** Your goal **
In the data that follows, find the line with "split; [eauto|]."; transcribe it, every later line up to the one with "Proof. intros Hbody", and that line as well, exactly and with no others.

** Raw data **
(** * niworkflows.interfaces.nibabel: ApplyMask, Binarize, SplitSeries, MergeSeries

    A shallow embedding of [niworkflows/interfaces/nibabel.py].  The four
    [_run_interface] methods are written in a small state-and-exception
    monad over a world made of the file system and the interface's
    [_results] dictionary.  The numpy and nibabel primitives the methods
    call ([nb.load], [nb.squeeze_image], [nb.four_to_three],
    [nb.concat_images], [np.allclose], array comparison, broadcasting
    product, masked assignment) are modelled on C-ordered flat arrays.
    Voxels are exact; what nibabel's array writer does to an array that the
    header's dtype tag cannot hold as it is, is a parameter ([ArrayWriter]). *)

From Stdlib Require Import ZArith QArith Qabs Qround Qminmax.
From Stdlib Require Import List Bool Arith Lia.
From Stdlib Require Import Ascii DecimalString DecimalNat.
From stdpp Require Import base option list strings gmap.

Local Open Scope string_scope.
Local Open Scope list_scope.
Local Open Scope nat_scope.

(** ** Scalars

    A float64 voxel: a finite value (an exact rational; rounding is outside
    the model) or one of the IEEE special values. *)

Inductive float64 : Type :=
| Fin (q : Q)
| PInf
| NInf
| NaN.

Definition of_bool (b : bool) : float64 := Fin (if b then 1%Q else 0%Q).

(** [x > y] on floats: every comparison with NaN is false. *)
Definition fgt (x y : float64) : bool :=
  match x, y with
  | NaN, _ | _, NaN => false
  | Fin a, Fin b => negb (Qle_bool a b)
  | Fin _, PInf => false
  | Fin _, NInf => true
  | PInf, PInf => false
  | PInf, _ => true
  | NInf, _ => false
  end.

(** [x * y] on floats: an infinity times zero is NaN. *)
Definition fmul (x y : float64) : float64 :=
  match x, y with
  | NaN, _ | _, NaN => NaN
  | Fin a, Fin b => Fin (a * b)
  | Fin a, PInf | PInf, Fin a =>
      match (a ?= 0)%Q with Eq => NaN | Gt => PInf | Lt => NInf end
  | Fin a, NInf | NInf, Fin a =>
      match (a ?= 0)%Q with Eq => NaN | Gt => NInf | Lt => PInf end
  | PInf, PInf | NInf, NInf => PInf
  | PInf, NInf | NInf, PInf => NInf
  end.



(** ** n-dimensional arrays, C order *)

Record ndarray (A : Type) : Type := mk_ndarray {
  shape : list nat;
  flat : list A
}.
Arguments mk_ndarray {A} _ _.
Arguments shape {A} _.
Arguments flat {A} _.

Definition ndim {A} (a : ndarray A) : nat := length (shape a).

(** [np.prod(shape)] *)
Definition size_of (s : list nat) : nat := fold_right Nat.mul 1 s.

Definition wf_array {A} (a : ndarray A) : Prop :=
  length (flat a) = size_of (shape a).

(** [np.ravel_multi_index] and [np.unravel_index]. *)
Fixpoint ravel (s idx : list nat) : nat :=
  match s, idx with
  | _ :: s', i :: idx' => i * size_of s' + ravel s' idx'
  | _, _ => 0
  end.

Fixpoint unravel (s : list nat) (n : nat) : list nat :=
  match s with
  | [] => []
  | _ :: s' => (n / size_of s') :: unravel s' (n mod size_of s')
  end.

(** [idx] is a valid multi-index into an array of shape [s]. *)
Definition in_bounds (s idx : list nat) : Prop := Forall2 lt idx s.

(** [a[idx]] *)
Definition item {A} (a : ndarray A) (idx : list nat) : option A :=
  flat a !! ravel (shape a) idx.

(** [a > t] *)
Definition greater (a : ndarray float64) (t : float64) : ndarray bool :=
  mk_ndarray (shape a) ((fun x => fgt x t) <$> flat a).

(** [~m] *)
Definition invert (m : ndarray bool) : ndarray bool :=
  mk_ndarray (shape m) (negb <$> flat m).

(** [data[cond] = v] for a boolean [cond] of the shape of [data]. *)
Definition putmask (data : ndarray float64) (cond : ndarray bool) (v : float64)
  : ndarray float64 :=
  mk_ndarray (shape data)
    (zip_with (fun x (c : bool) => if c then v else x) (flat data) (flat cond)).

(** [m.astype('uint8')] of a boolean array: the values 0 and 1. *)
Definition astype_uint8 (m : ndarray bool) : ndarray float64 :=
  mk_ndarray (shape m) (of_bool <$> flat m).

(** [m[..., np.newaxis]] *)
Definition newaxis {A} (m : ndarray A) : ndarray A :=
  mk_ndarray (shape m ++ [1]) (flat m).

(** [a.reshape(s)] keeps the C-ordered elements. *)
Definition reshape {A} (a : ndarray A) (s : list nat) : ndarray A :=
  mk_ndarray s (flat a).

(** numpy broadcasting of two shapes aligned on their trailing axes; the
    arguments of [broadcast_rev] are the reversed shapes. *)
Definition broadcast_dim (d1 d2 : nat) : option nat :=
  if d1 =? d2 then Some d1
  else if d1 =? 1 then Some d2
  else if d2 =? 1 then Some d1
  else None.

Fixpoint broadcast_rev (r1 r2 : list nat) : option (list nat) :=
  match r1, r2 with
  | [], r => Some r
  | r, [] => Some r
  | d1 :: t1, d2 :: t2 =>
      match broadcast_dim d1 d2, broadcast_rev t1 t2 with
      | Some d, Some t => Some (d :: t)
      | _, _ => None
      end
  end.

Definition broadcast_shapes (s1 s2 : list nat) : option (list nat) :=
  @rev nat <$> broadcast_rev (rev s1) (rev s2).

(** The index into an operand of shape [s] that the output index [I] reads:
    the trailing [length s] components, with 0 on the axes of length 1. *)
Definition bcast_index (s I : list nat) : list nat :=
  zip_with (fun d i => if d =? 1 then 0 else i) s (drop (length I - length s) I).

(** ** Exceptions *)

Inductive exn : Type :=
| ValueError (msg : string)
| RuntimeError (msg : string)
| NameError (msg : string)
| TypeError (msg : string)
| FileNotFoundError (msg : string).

---

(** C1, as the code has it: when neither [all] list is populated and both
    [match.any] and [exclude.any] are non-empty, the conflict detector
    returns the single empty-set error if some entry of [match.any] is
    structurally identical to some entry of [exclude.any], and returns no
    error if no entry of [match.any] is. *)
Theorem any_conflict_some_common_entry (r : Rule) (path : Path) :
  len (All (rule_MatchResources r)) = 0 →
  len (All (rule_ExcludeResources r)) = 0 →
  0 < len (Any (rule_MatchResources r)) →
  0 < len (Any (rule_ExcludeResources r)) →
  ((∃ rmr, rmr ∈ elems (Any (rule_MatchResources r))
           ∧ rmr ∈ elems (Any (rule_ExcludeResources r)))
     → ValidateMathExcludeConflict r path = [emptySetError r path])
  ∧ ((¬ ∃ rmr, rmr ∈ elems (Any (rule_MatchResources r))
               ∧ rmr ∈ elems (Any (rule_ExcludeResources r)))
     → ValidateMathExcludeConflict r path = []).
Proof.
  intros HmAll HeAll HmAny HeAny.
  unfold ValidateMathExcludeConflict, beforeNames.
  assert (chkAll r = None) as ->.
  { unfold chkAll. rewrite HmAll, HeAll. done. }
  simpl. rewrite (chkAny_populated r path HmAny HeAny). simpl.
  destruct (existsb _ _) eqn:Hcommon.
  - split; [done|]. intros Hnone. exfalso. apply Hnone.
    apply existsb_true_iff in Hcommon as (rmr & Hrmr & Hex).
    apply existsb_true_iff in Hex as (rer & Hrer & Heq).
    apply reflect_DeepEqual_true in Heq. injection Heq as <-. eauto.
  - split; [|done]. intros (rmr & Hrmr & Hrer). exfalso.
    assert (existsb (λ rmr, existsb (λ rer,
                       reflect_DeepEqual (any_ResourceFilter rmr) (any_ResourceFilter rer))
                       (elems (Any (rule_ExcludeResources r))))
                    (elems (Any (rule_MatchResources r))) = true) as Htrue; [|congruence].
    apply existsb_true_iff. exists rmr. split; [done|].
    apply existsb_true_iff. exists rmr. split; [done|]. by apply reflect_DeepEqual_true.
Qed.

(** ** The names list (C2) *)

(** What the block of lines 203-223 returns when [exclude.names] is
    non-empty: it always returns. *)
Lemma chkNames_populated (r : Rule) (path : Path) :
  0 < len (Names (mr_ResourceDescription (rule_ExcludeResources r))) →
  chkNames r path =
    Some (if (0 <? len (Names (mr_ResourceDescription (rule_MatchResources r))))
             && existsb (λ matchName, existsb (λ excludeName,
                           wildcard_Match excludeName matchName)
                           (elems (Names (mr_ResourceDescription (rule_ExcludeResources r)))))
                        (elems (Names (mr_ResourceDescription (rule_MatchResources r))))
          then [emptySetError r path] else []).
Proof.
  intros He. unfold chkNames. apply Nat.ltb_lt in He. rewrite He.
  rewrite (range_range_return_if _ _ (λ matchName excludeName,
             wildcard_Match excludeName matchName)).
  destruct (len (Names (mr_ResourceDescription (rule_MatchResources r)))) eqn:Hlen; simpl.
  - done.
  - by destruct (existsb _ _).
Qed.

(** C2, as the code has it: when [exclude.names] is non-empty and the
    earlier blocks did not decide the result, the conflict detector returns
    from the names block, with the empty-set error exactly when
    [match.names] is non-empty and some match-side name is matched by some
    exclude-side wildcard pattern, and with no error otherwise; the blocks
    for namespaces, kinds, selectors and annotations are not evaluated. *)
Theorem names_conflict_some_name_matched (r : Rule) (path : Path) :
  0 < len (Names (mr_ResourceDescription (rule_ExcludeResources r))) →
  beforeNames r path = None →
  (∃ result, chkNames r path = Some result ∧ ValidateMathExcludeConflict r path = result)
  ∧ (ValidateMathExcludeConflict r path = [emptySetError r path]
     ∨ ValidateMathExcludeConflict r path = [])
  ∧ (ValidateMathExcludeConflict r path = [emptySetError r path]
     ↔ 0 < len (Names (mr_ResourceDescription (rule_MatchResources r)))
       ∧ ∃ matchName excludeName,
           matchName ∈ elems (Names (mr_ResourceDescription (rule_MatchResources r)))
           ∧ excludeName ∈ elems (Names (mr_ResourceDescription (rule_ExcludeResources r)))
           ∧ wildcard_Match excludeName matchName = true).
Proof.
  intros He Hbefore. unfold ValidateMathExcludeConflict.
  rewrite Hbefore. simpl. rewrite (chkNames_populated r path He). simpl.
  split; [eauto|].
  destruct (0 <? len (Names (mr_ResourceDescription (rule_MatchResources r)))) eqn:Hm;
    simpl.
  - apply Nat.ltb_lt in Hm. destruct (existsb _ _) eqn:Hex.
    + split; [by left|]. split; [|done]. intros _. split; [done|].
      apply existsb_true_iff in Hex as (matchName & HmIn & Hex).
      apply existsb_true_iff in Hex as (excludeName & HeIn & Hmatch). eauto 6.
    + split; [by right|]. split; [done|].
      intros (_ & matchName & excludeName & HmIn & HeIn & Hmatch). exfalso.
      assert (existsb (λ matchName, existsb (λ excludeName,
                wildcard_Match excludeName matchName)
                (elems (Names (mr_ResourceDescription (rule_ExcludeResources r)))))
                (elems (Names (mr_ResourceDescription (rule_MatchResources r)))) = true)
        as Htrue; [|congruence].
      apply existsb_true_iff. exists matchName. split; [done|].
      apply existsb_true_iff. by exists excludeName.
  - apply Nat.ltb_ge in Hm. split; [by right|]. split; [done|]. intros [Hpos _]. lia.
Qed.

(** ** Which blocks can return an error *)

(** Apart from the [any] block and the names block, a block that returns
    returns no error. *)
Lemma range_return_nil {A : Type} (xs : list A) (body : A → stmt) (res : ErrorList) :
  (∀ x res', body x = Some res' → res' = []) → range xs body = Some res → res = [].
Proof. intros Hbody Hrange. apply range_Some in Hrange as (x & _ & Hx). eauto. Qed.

** Final answer **
  split; [eauto|].
  destruct (0 <? len (Names (mr_ResourceDescription (rule_MatchResources r)))) eqn:Hm;
    simpl.
  - apply Nat.ltb_lt in Hm. destruct (existsb _ _) eqn:Hex.
    + split; [by left|]. split; [|done]. intros _. split; [done|].
      apply existsb_true_iff in Hex as (matchName & HmIn & Hex).
      apply existsb_true_iff in Hex as (excludeName & HeIn & Hmatch). eauto 6.
    + split; [by right|]. split; [done|].
      intros (_ & matchName & excludeName & HmIn & HeIn & Hmatch). exfalso.
      assert (existsb (λ matchName, existsb (λ excludeName,
                wildcard_Match excludeName matchName)
                (elems (Names (mr_ResourceDescription (rule_ExcludeResources r)))))
                (elems (Names (mr_ResourceDescription (rule_MatchResources r)))) = true)
        as Htrue; [|congruence].
      apply existsb_true_iff. exists matchName. split; [done|].
      apply existsb_true_iff. by exists excludeName.
  - apply Nat.ltb_ge in Hm. split; [by right|]. split; [done|]. intros [Hpos _]. lia.
Qed.

(** ** Which blocks can return an error *)

(** Apart from the [any] block and the names block, a block that returns
    returns no error. *)
Lemma range_return_nil {A : Type} (xs : list A) (body : A → stmt) (res : ErrorList) :
  (∀ x res', body x = Some res' → res' = []) → range xs body = Some res → res = [].
Proof. intros Hbody Hrange. apply range_Some in Hrange as (x & _ & Hx). eauto. Qed.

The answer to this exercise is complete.